───── Data section

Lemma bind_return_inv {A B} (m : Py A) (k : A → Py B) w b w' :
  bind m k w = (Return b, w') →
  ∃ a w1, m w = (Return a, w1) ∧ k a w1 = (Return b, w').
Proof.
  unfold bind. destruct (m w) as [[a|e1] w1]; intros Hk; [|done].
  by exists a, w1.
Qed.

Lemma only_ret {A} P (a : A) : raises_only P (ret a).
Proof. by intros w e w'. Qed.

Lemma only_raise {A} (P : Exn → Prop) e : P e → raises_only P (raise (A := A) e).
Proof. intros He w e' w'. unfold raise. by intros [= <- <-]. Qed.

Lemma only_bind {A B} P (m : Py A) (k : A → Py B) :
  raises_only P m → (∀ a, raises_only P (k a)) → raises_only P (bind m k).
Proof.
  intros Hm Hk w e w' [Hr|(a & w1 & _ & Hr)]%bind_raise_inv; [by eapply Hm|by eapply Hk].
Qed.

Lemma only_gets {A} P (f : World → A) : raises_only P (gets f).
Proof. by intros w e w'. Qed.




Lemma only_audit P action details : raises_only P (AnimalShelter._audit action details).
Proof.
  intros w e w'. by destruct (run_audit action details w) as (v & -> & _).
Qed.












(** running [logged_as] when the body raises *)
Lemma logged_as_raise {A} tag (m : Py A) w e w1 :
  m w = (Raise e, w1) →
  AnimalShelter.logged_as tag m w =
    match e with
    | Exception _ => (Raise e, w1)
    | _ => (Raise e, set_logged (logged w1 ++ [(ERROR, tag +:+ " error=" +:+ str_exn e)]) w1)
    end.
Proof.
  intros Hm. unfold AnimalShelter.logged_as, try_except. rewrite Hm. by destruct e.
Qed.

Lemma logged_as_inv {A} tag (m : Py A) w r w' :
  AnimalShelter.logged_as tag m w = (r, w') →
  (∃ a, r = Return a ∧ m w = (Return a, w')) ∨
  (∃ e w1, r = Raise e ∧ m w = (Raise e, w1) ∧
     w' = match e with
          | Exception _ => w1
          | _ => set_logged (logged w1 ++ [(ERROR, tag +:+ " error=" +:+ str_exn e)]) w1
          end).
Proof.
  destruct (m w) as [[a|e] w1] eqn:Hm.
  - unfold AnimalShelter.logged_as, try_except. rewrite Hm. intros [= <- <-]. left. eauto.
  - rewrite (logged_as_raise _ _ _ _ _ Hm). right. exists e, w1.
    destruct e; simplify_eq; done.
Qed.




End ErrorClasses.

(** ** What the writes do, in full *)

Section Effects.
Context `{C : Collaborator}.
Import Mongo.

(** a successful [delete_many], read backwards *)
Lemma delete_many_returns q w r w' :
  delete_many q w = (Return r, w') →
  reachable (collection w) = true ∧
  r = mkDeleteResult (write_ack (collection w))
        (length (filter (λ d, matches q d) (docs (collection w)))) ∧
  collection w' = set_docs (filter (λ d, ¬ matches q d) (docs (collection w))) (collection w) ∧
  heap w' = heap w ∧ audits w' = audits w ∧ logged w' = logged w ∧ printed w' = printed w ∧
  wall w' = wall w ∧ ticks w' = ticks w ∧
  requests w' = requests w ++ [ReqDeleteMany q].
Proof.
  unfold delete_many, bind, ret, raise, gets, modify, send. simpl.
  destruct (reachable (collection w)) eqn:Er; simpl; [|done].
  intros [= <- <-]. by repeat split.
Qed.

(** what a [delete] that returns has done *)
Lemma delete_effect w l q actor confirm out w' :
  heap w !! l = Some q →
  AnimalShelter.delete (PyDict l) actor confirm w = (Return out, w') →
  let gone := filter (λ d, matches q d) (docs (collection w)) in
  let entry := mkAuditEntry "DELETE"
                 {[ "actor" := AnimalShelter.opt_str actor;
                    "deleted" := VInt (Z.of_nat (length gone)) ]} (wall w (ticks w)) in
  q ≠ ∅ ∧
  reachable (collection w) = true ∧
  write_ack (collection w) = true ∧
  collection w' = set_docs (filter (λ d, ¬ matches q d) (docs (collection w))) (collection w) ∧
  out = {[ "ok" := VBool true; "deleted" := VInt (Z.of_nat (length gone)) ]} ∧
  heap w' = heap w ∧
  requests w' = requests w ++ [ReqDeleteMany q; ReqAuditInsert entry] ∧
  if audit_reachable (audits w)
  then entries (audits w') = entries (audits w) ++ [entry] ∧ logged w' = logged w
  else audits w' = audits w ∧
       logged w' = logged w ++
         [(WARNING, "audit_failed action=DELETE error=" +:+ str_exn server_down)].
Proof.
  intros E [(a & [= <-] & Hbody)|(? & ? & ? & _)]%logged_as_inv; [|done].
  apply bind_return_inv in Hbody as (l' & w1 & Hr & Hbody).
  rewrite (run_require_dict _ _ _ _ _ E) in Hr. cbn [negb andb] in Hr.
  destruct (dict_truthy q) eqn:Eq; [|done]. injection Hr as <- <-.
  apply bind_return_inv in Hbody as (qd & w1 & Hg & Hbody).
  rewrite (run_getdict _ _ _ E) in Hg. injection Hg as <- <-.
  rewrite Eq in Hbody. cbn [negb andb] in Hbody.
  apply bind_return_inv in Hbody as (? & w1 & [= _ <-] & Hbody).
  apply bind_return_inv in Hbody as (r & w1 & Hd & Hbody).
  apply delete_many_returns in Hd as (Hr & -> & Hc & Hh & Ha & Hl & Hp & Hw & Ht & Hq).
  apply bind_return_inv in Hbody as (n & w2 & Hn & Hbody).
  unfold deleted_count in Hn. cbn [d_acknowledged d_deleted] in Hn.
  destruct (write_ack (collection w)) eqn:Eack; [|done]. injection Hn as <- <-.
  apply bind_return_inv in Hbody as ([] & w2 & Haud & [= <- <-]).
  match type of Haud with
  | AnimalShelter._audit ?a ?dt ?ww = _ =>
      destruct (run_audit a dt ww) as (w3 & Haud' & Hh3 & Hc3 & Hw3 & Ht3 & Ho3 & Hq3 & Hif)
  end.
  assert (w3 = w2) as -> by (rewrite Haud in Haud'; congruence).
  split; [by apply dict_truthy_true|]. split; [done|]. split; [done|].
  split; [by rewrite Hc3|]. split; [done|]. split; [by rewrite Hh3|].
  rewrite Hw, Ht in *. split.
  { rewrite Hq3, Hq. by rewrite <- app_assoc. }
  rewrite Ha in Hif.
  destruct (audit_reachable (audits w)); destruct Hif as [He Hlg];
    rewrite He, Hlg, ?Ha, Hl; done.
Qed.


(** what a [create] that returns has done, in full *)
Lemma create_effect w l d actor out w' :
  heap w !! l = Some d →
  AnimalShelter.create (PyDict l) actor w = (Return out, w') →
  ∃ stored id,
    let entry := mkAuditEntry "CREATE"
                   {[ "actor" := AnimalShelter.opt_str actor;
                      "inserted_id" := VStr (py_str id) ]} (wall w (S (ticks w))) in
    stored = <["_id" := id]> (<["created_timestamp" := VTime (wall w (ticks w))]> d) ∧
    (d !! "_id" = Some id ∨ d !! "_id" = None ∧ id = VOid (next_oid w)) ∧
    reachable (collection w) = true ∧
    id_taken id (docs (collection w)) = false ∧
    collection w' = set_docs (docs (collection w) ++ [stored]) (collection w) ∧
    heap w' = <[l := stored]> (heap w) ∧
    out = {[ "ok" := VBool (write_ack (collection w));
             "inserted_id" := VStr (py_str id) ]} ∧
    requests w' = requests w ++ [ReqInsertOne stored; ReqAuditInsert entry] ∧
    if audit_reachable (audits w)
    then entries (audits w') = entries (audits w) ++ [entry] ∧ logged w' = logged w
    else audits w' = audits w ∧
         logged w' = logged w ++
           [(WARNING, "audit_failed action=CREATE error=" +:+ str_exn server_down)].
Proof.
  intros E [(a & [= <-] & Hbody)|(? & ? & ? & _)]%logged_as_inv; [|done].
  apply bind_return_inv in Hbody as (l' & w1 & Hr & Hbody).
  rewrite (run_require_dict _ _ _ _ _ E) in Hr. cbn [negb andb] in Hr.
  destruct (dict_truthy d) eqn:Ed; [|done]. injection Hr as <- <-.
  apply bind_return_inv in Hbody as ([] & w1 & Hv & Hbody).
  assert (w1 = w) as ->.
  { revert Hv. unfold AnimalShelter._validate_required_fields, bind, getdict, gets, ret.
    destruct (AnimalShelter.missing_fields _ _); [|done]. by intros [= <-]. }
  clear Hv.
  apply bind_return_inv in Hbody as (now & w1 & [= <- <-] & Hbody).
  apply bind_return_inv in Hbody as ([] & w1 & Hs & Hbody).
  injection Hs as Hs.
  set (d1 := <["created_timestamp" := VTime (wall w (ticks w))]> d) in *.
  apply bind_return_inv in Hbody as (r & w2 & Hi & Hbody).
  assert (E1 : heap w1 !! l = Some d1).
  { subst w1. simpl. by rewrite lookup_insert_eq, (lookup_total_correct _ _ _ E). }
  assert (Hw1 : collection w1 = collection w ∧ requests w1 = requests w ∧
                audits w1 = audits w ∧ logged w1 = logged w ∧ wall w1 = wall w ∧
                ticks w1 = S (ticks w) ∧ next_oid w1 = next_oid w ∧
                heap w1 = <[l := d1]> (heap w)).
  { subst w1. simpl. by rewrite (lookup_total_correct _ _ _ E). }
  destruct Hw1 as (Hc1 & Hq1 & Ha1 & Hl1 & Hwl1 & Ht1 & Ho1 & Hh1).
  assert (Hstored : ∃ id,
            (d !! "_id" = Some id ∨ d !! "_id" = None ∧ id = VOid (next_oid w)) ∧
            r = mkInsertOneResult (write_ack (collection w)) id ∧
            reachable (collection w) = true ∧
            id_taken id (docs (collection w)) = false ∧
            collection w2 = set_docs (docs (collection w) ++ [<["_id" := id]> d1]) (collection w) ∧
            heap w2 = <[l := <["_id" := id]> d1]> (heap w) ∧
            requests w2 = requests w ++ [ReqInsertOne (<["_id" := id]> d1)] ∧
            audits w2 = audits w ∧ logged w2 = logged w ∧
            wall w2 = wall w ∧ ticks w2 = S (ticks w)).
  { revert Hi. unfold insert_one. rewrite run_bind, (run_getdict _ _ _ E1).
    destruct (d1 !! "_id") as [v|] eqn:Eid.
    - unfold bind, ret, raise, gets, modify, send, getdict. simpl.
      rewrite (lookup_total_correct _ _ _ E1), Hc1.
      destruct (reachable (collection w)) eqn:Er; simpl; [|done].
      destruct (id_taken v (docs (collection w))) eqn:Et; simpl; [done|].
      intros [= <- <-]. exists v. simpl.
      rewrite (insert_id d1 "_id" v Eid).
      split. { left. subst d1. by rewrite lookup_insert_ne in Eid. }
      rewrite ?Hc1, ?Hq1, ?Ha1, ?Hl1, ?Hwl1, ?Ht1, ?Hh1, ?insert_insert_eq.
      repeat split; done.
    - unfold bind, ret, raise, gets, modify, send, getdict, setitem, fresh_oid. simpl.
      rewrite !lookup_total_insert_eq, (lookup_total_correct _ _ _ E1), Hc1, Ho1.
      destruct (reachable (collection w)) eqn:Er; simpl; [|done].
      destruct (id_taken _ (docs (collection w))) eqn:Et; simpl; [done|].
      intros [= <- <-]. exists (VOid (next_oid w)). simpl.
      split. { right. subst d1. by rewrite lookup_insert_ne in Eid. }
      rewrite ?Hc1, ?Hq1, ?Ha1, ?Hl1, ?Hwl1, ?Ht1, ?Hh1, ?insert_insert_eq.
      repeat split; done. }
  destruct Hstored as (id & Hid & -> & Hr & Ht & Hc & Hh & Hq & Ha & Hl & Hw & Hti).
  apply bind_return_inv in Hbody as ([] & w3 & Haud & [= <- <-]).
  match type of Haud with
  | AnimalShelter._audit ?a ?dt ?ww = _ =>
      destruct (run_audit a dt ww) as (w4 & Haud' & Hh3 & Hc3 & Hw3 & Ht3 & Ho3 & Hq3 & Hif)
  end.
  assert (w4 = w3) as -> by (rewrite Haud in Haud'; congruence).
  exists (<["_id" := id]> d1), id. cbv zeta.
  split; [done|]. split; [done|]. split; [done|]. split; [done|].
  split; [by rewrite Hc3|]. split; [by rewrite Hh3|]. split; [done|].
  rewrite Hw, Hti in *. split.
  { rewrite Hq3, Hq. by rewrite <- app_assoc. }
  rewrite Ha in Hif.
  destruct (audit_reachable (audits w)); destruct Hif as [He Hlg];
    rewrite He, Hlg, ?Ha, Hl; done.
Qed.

──────────

**What the task requires**
The answer must be the line containing "rewrite Hw, Hti in *. split." and every line after it to the end of the records, repeated exactly.

**Written solution**
  rewrite Hw, Hti in *. split.
  { rewrite Hq3, Hq. by rewrite <- app_assoc. }
  rewrite Ha in Hif.
  destruct (audit_reachable (audits w)); destruct Hif as [He Hlg];
    rewrite He, Hlg, ?Ha, Hl; done.
Qed.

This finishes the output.